• What is expected:
The answer must be an exact restatement of all the data.
*-*-*
(** * Real-time notification subsystem of the performance-tracker frontend

    Shallow embedding of
    - [context/NotificationContext.jsx]  (the [NotificationProvider]: the
      notification list, the unread counter, the SSE handle), and
    - [services/notificationService.js]   (REST wrappers and
      [subscribeToStream]).

    React state, the [useRef] cell, [localStorage], the console and the
    toast queue are the fields of one record [World]; every function of
    the provider is a computation in a small state-and-exception monad
    over it.  Backend answers are arguments of the operations that await
    them. *)

From Stdlib Require Import Ascii String.
From stdpp Require Import base tactics option list strings numbers pretty.

Set Warnings "-register-all".

Local Open Scope Z_scope.
Local Open Scope string_scope.

(** ** Data model *)

(** A notification as the code reads it: [notificationId], [status],
    [priority], [actionRequired] and [message] in the provider, [type] and
    [createdDate] in the page.  [status] and [priority] are strings in the
    source (['UNREAD'], ['READ'], ['HIGH'], ...), so they stay strings. *)
Record Notification := mkNotification {
  notificationId : Z;
  message : string;
  type : string;
  status : string;
  priority : string;
  actionRequired : bool;
  createdDate : string;
}.

(** [{ ...n, status: s }] *)
Definition with_status (n : Notification) (s : string) : Notification :=
  {| notificationId := notificationId n;
     message := message n;
     type := type n;
     status := s;
     priority := priority n;
     actionRequired := actionRequired n;
     createdDate := createdDate n |}.

(** Values that are thrown and caught. *)
Inductive js_error :=
  | HttpError (code : Z)            (* axios rejection with a response *)
  | NetworkError                    (* axios rejection without one *)
  | SyntaxError (msg : string)      (* JSON.parse *)
  | ReferenceError (msg : string)   (* EventSource missing on the platform *)
  | StreamError.                    (* the Event handed to onerror *)

Inductive log_level := LevelError | LevelWarn.

(** One [console.error(text, err)] or [console.warn(text, err)] call. *)
Record log_entry := mkLog {
  log_level_of : log_level;
  log_text : string;
  log_err : js_error;
}.

(** One call of react-hot-toast. *)
Inductive toast :=
  | ToastError (msg : string)       (* toast.error(msg) *)
  | ToastSuccess (msg : string)     (* toast.success(msg) *)
  | ToastBell (msg : string).       (* toast(msg, { icon: bell }) *)

(** An [EventSource] object: the URL it was opened on and whether
    [close()] has been called on it. *)
Record EventSource := mkEventSource {
  url : string;
  closed : bool;
}.

(** Everything the provider reads or writes.  [sources] lists every
    [EventSource] constructed so far; a handle is an index into it. *)
Record World := mkWorld {
  notifications : list Notification;   (* useState([]) *)
  unreadCount : Z;                     (* useState(0) *)
  loading : bool;                      (* useState(false) *)
  eventSourceRef : option nat;         (* useRef(null).current *)
  sources : list EventSource;
  token : option string;               (* localStorage.getItem('token') *)
  sseAvailable : bool;                 (* does [new EventSource(url)] succeed *)
  console : list log_entry;
  toasts : list toast;
}.

(** The state of a freshly mounted provider. *)
Definition initial_world : World :=
  {| notifications := [];
     unreadCount := 0;
     loading := false;
     eventSourceRef := None;
     sources := [];
     token := None;
     sseAvailable := true;
     console := [];
     toasts := [] |}.

(** ** State and exception monad *)

Inductive result (A : Type) :=
  | Ok (a : A)
  | Throw (e : js_error).
Arguments Ok {A} a.
Arguments Throw {A} e.

(** A computation may change the world and then either return or throw;
    what it changed before throwing stays changed. *)
Definition M (A : Type) : Type := World → result A * World.

#[global] Instance M_ret : MRet M := λ A a w, (Ok a, w).

#[global] Instance M_bind : MBind M := λ A B f m w,
  match m w with
  | (Ok a, w') => f a w'
  | (Throw e, w') => (Throw e, w')
  end.

Definition throw {A} (e : js_error) : M A := λ w, (Throw e, w).

(** [try { body } catch (e) { handler e }] *)
Definition try_catch {A} (body : M A) (handler : js_error → M A) : M A :=
  λ w, match body w with
       | (Ok a, w') => (Ok a, w')
       | (Throw e, w') => handler e w'
       end.

(** [try { body } finally { fin }] *)
Definition try_finally {A} (body : M A) (fin : M unit) : M A :=
  λ w, match body w with
       | (r, w') =>
           match fin w' with
           | (Ok _, w'') => (r, w'')
           | (Throw e, w'') => (Throw e, w'')
           end
       end.

(** The world a computation leaves behind, and how it ended. *)
Definition exec {A} (m : M A) (w : World) : World := (m w).2.
Definition outcome {A} (m : M A) (w : World) : result A := (m w).1.

(** *** Primitive effects *)

Definition setNotifications (f : list Notification → list Notification) : M unit :=
  λ w, (Ok (),
        {| notifications := f (notifications w);
           unreadCount := unreadCount w;
           loading := loading w;
           eventSourceRef := eventSourceRef w;
           sources := sources w;
           token := token w;
           sseAvailable := sseAvailable w;
           console := console w;
           toasts := toasts w |}).

Definition setUnreadCount (f : Z → Z) : M unit :=
  λ w, (Ok (),
        {| notifications := notifications w;
           unreadCount := f (unreadCount w);
           loading := loading w;
           eventSourceRef := eventSourceRef w;
           sources := sources w;
           token := token w;
           sseAvailable := sseAvailable w;
           console := console w;
           toasts := toasts w |}).

Definition setLoading (b : bool) : M unit :=
  λ w, (Ok (),
        {| notifications := notifications w;
           unreadCount := unreadCount w;
           loading := b;
           eventSourceRef := eventSourceRef w;
           sources := sources w;
           token := token w;
           sseAvailable := sseAvailable w;
           console := console w;
           toasts := toasts w |}).

Definition set_eventSourceRef (r : option nat) : M unit :=
  λ w, (Ok (),
        {| notifications := notifications w;
           unreadCount := unreadCount w;
           loading := loading w;
           eventSourceRef := r;
           sources := sources w;
           token := token w;
           sseAvailable := sseAvailable w;
           console := console w;
           toasts := toasts w |}).

Definition set_sources (f : list EventSource → list EventSource) : M unit :=
  λ w, (Ok (),
        {| notifications := notifications w;
           unreadCount := unreadCount w;
           loading := loading w;
           eventSourceRef := eventSourceRef w;
           sources := f (sources w);
           token := token w;
           sseAvailable := sseAvailable w;
           console := console w;
           toasts := toasts w |}).

Definition console_log (l : log_level) (text : string) (e : js_error) : M unit :=
  λ w, (Ok (),
        {| notifications := notifications w;
           unreadCount := unreadCount w;
           loading := loading w;
           eventSourceRef := eventSourceRef w;
           sources := sources w;
           token := token w;
           sseAvailable := sseAvailable w;
           console := console w ++ [mkLog l text e];
           toasts := toasts w |}).

Definition console_error := console_log LevelError.
Definition console_warn := console_log LevelWarn.

Definition show_toast (t : toast) : M unit :=
  λ w, (Ok (),
        {| notifications := notifications w;
           unreadCount := unreadCount w;
           loading := loading w;
           eventSourceRef := eventSourceRef w;
           sources := sources w;
           token := token w;
           sseAvailable := sseAvailable w;
           console := console w;
           toasts := toasts w ++ [t] |}).

Definition get_eventSourceRef : M (option nat) := λ w, (Ok (eventSourceRef w), w).

(** [localStorage.getItem('token')] *)
Definition localStorage_getItem_token : M (option string) := λ w, (Ok (token w), w).

(** The settled promise of a backend call. *)
Inductive response (A : Type) :=
  | Fulfilled (data : A)
  | Rejected (e : js_error).
Arguments Fulfilled {A} data.
Arguments Rejected {A} e.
*-*-*
• Task answer:
(** * Real-time notification subsystem of the performance-tracker frontend

    Shallow embedding of
    - [context/NotificationContext.jsx]  (the [NotificationProvider]: the
      notification list, the unread counter, the SSE handle), and
    - [services/notificationService.js]   (REST wrappers and
      [subscribeToStream]).

    React state, the [useRef] cell, [localStorage], the console and the
    toast queue are the fields of one record [World]; every function of
    the provider is a computation in a small state-and-exception monad
    over it.  Backend answers are arguments of the operations that await
    them. *)

From Stdlib Require Import Ascii String.
From stdpp Require Import base tactics option list strings numbers pretty.

Set Warnings "-register-all".

Local Open Scope Z_scope.
Local Open Scope string_scope.

(** ** Data model *)

(** A notification as the code reads it: [notificationId], [status],
    [priority], [actionRequired] and [message] in the provider, [type] and
    [createdDate] in the page.  [status] and [priority] are strings in the
    source (['UNREAD'], ['READ'], ['HIGH'], ...), so they stay strings. *)
Record Notification := mkNotification {
  notificationId : Z;
  message : string;
  type : string;
  status : string;
  priority : string;
  actionRequired : bool;
  createdDate : string;
}.

(** [{ ...n, status: s }] *)
Definition with_status (n : Notification) (s : string) : Notification :=
  {| notificationId := notificationId n;
     message := message n;
     type := type n;
     status := s;
     priority := priority n;
     actionRequired := actionRequired n;
     createdDate := createdDate n |}.

(** Values that are thrown and caught. *)
Inductive js_error :=
  | HttpError (code : Z)            (* axios rejection with a response *)
  | NetworkError                    (* axios rejection without one *)
  | SyntaxError (msg : string)      (* JSON.parse *)
  | ReferenceError (msg : string)   (* EventSource missing on the platform *)
  | StreamError.                    (* the Event handed to onerror *)

Inductive log_level := LevelError | LevelWarn.

(** One [console.error(text, err)] or [console.warn(text, err)] call. *)
Record log_entry := mkLog {
  log_level_of : log_level;
  log_text : string;
  log_err : js_error;
}.

(** One call of react-hot-toast. *)
Inductive toast :=
  | ToastError (msg : string)       (* toast.error(msg) *)
  | ToastSuccess (msg : string)     (* toast.success(msg) *)
  | ToastBell (msg : string).       (* toast(msg, { icon: bell }) *)

(** An [EventSource] object: the URL it was opened on and whether
    [close()] has been called on it. *)
Record EventSource := mkEventSource {
  url : string;
  closed : bool;
}.

(** Everything the provider reads or writes.  [sources] lists every
    [EventSource] constructed so far; a handle is an index into it. *)
Record World := mkWorld {
  notifications : list Notification;   (* useState([]) *)
  unreadCount : Z;                     (* useState(0) *)
  loading : bool;                      (* useState(false) *)
  eventSourceRef : option nat;         (* useRef(null).current *)
  sources : list EventSource;
  token : option string;               (* localStorage.getItem('token') *)
  sseAvailable : bool;                 (* does [new EventSource(url)] succeed *)
  console : list log_entry;
  toasts : list toast;
}.

(** The state of a freshly mounted provider. *)
Definition initial_world : World :=
  {| notifications := [];
     unreadCount := 0;
     loading := false;
     eventSourceRef := None;
     sources := [];
     token := None;
     sseAvailable := true;
     console := [];
     toasts := [] |}.

(** ** State and exception monad *)

Inductive result (A : Type) :=
  | Ok (a : A)
  | Throw (e : js_error).
Arguments Ok {A} a.
Arguments Throw {A} e.

(** A computation may change the world and then either return or throw;
    what it changed before throwing stays changed. *)
Definition M (A : Type) : Type := World → result A * World.

#[global] Instance M_ret : MRet M := λ A a w, (Ok a, w).

#[global] Instance M_bind : MBind M := λ A B f m w,
  match m w with
  | (Ok a, w') => f a w'
  | (Throw e, w') => (Throw e, w')
  end.

Definition throw {A} (e : js_error) : M A := λ w, (Throw e, w).

(** [try { body } catch (e) { handler e }] *)
Definition try_catch {A} (body : M A) (handler : js_error → M A) : M A :=
  λ w, match body w with
       | (Ok a, w') => (Ok a, w')
       | (Throw e, w') => handler e w'
       end.

(** [try { body } finally { fin }] *)
Definition try_finally {A} (body : M A) (fin : M unit) : M A :=
  λ w, match body w with
       | (r, w') =>
           match fin w' with
           | (Ok _, w'') => (r, w'')
           | (Throw e, w'') => (Throw e, w'')
           end
       end.

(** The world a computation leaves behind, and how it ended. *)
Definition exec {A} (m : M A) (w : World) : World := (m w).2.
Definition outcome {A} (m : M A) (w : World) : result A := (m w).1.

(** *** Primitive effects *)

Definition setNotifications (f : list Notification → list Notification) : M unit :=
  λ w, (Ok (),
        {| notifications := f (notifications w);
           unreadCount := unreadCount w;
           loading := loading w;
           eventSourceRef := eventSourceRef w;
           sources := sources w;
           token := token w;
           sseAvailable := sseAvailable w;
           console := console w;
           toasts := toasts w |}).

Definition setUnreadCount (f : Z → Z) : M unit :=
  λ w, (Ok (),
        {| notifications := notifications w;
           unreadCount := f (unreadCount w);
           loading := loading w;
           eventSourceRef := eventSourceRef w;
           sources := sources w;
           token := token w;
           sseAvailable := sseAvailable w;
           console := console w;
           toasts := toasts w |}).

Definition setLoading (b : bool) : M unit :=
  λ w, (Ok (),
        {| notifications := notifications w;
           unreadCount := unreadCount w;
           loading := b;
           eventSourceRef := eventSourceRef w;
           sources := sources w;
           token := token w;
           sseAvailable := sseAvailable w;
           console := console w;
           toasts := toasts w |}).

Definition set_eventSourceRef (r : option nat) : M unit :=
  λ w, (Ok (),
        {| notifications := notifications w;
           unreadCount := unreadCount w;
           loading := loading w;
           eventSourceRef := r;
           sources := sources w;
           token := token w;
           sseAvailable := sseAvailable w;
           console := console w;
           toasts := toasts w |}).

Definition set_sources (f : list EventSource → list EventSource) : M unit :=
  λ w, (Ok (),
        {| notifications := notifications w;
           unreadCount := unreadCount w;
           loading := loading w;
           eventSourceRef := eventSourceRef w;
           sources := f (sources w);
           token := token w;
           sseAvailable := sseAvailable w;
           console := console w;
           toasts := toasts w |}).

Definition console_log (l : log_level) (text : string) (e : js_error) : M unit :=
  λ w, (Ok (),
        {| notifications := notifications w;
           unreadCount := unreadCount w;
           loading := loading w;
           eventSourceRef := eventSourceRef w;
           sources := sources w;
           token := token w;
           sseAvailable := sseAvailable w;
           console := console w ++ [mkLog l text e];
           toasts := toasts w |}).

Definition console_error := console_log LevelError.
Definition console_warn := console_log LevelWarn.

Definition show_toast (t : toast) : M unit :=
  λ w, (Ok (),
        {| notifications := notifications w;
           unreadCount := unreadCount w;
           loading := loading w;
           eventSourceRef := eventSourceRef w;
           sources := sources w;
           token := token w;
           sseAvailable := sseAvailable w;
           console := console w;
           toasts := toasts w ++ [t] |}).

Definition get_eventSourceRef : M (option nat) := λ w, (Ok (eventSourceRef w), w).

(** [localStorage.getItem('token')] *)
Definition localStorage_getItem_token : M (option string) := λ w, (Ok (token w), w).

(** The settled promise of a backend call. *)
Inductive response (A : Type) :=
  | Fulfilled (data : A)
  | Rejected (e : js_error).
Arguments Fulfilled {A} data.
Arguments Rejected {A} e.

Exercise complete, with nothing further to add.